**Task statement**
Lines before the one containing "handle_disconnected : K -> K;" are left out; return that line and every line after it exactly, through the end of the data below.

### Data provided ###

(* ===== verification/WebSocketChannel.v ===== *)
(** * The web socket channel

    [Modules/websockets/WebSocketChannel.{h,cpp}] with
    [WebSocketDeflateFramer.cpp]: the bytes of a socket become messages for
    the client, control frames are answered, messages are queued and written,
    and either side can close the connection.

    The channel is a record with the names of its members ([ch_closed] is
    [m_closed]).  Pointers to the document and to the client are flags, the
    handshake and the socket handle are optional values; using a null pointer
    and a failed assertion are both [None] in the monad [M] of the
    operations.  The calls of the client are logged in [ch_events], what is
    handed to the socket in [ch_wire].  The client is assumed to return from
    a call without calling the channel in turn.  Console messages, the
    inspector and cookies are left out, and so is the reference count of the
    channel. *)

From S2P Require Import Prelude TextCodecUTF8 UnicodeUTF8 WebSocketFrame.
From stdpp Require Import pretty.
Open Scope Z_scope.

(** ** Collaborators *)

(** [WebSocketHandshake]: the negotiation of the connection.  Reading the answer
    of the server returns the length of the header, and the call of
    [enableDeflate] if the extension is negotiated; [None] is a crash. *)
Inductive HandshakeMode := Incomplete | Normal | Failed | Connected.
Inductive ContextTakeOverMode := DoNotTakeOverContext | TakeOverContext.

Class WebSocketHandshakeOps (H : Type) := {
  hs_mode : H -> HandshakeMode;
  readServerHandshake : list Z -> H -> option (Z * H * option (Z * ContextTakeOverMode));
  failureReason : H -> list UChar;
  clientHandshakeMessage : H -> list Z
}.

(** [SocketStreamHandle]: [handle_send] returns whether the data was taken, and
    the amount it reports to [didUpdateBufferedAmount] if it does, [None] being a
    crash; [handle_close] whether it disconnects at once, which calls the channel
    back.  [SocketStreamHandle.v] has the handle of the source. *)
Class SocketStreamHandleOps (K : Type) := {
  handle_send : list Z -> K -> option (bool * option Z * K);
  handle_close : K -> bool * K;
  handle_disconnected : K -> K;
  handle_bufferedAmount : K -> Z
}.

###

**Solution to the problem**
  handle_disconnected : K -> K;
  handle_bufferedAmount : K -> Z
}.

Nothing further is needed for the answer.